Photo by Bryan Minear on Unsplash
Then there’s the whole actions versus words aspect. People say they want things but don’t act accordingly. If we really want something, our behavior reflects it. If our behavior does not reflect our stated wants, we’re deceiving ourselves, or someone else, or both. I deeply distrust mixed messages. More unpleasant territory and old trauma.
Choice is in there, too. Choice is a big subject and a major theme in this blog. As I’ve mused on the statement ‘we all do what we want to do’ and made notes (you know I always make notes), I’ve wondered how we can compare a parent in some war-torn place attempting to keep their starving child alive another day with a wealthy person trying to decide if they want to fly their private plane to Paris for dinner or stay in and watch a movie in their in-home theater and have their chef prepare a seven-course meal. With wine, naturally.

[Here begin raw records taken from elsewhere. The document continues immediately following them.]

(* ===== verification/CheckpointVerifier.v ===== *)
(** * The checkpoint verifier

    [zebra-consensus/src/checkpoint.rs] and [zebra-consensus/src/checkpoint/types.rs]: the state machine that queues the blocks up to
    the last checkpoint, and verifies a range of them when they form a chain from the last verified block to a checkpoint; with
    [SemanticallyVerifiedBlock::with_hash] of [zebra-state/src/request.rs] and [lockbox_disbursement_total_amount] of
    [zebra-chain/src/parameters/network.rs], and the router of [zebra-consensus/src/router.rs].

    The result of a request is sent on a oneshot channel. A channel is its number, and an operation returns the results that it sends,
    in order, with the new state. *)

From stdpp Require Import strings.
From S2P Require Import Prelude BTreeMap Height Difficulty CheckpointList Amount Serialization Codec ValueBalance Network Testnet Subsidy Transaction.
From S2P Require Import Merkle BlockHeader ShieldedCodec TransactionCodec Sighash Unmined Reversible Script Ledger SpendChecks.
From S2P Require Import TxChecks TxVerifier BlockVerifier.

(** ** Progress and targets *)

Inductive Progress (A : Type) :=
| BeforeGenesis
| InitialTip (x : A)
| PreviousCheckpoint (x : A)
| FinalCheckpoint.
Arguments BeforeGenesis {A}.
Arguments InitialTip {A} _.
Arguments PreviousCheckpoint {A} _.
Arguments FinalCheckpoint {A}.

#[export] Instance Progress_eq_dec {A} `{EqDecision A} : EqDecision (Progress A).
Proof. solve_decision. Defined.
(** at height 17 the code averages the 17 blocks before, although the comments on
    [block_is_valid_for_recent_chain] quote the rule that the mean target is the limit
    up to and including that height: there are 17 headers for which the two thresholds
    differ. *)
Theorem mean_target_at_window : ∃ chain a bits bits',
  length chain = 17%nat ∧ new_from_header_time 1600 16 Mainnet (reverse chain) = Ok a ∧
  threshold_bits a = Ok bits ∧ to_compact (Threshold chain MAINNET_LIMIT 2550 17) = Ok bits' ∧
  target_difficulty_limit Mainnet = Ok MAINNET_LIMIT ∧ bits ≠ bits'.
Proof.
  set (a := adjusted 1600 Mainnet (sample_headers 17)).
  exists (sample_headers 17), a, (ok_value 0 (threshold_bits a)),
    (ok_value 0 (to_compact (Threshold (sample_headers 17) MAINNET_LIMIT 2550 17))).
  split_and!; [reflexivity|apply (new_adjusted 1600 Mainnet (sample_headers 17)); [discriminate|by vm_compute]|
    apply ok_value_eq; vm_compute; reflexivity..|reflexivity|].
  vm_compute. discriminate.
Qed.
Definition pop_subtree {Node} (completed : bool) (subtrees : list (Z * NoteCommitmentSubtreeData Node)) :
    list (Z * NoteCommitmentSubtreeData Node) :=
  if completed then tail subtrees else subtrees.

Definition is_some {A} (o : option A) : bool := match o with Some _ => true | None => false end.

Definition pop_root (self : Chain) : Run (ContextuallyVerifiedBlock * Treestate * Chain) :=
  let state := inner self in
  height ← non_finalized_root_height state;
  trees ← expect (treestate state (ByHeight height));
  let nct := note_commitment_trees trees in
  b ← expect (bt_get height (blocks state));
  let state := mkInner (bt_remove height (blocks state)) (height_by_hash state) (ledger state)
    (sprout_trees state) (sapling_trees state)
    (pop_subtree (is_some (sapling_subtree_new nct)) (sapling_subtrees state)) (orchard_trees state)
    (pop_subtree (is_some (orchard_subtree_new nct)) (orchard_subtrees state))
    (history_trees_by_height state) (partial_cumulative_work state) (chain_value_pools state)
    (block_info_by_height state) in
  state ← revert_chain_with (chain_network self) state b Root;
  Ok (b, trees, mkChain (chain_network self) state (last_fork_height self)).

One person has limited choices, all excruciating, to achieve continued survival for a few hours. The other has almost unlimited choices, all luxuries. How can I possibly compare the two? Can we say the parent trying to keep their child alive is doing what they want to do? Come on! Yet they do want to keep their child alive, right?
Perhaps it seems complicated and confusing because it’s complicated and confusing.
I wound up with a page full of notes, some sobering personal revelations, and a hairball.
On an internet search, I found articles pointing out the distinction between doing exactly what we want to do in any given moment (a toddler or a hedonist) and doing things we don’t want to do in service to an outcome we do want. That made sense to me.
If we focus on wanted outcomes rather than individual actions, we must have the ability to plan, look ahead, anticipate, and understand possible consequences of our actions. We also must attempt to predict the responses and reactions of the people around us to our actions, which means we have to understand something about emotional intelligence …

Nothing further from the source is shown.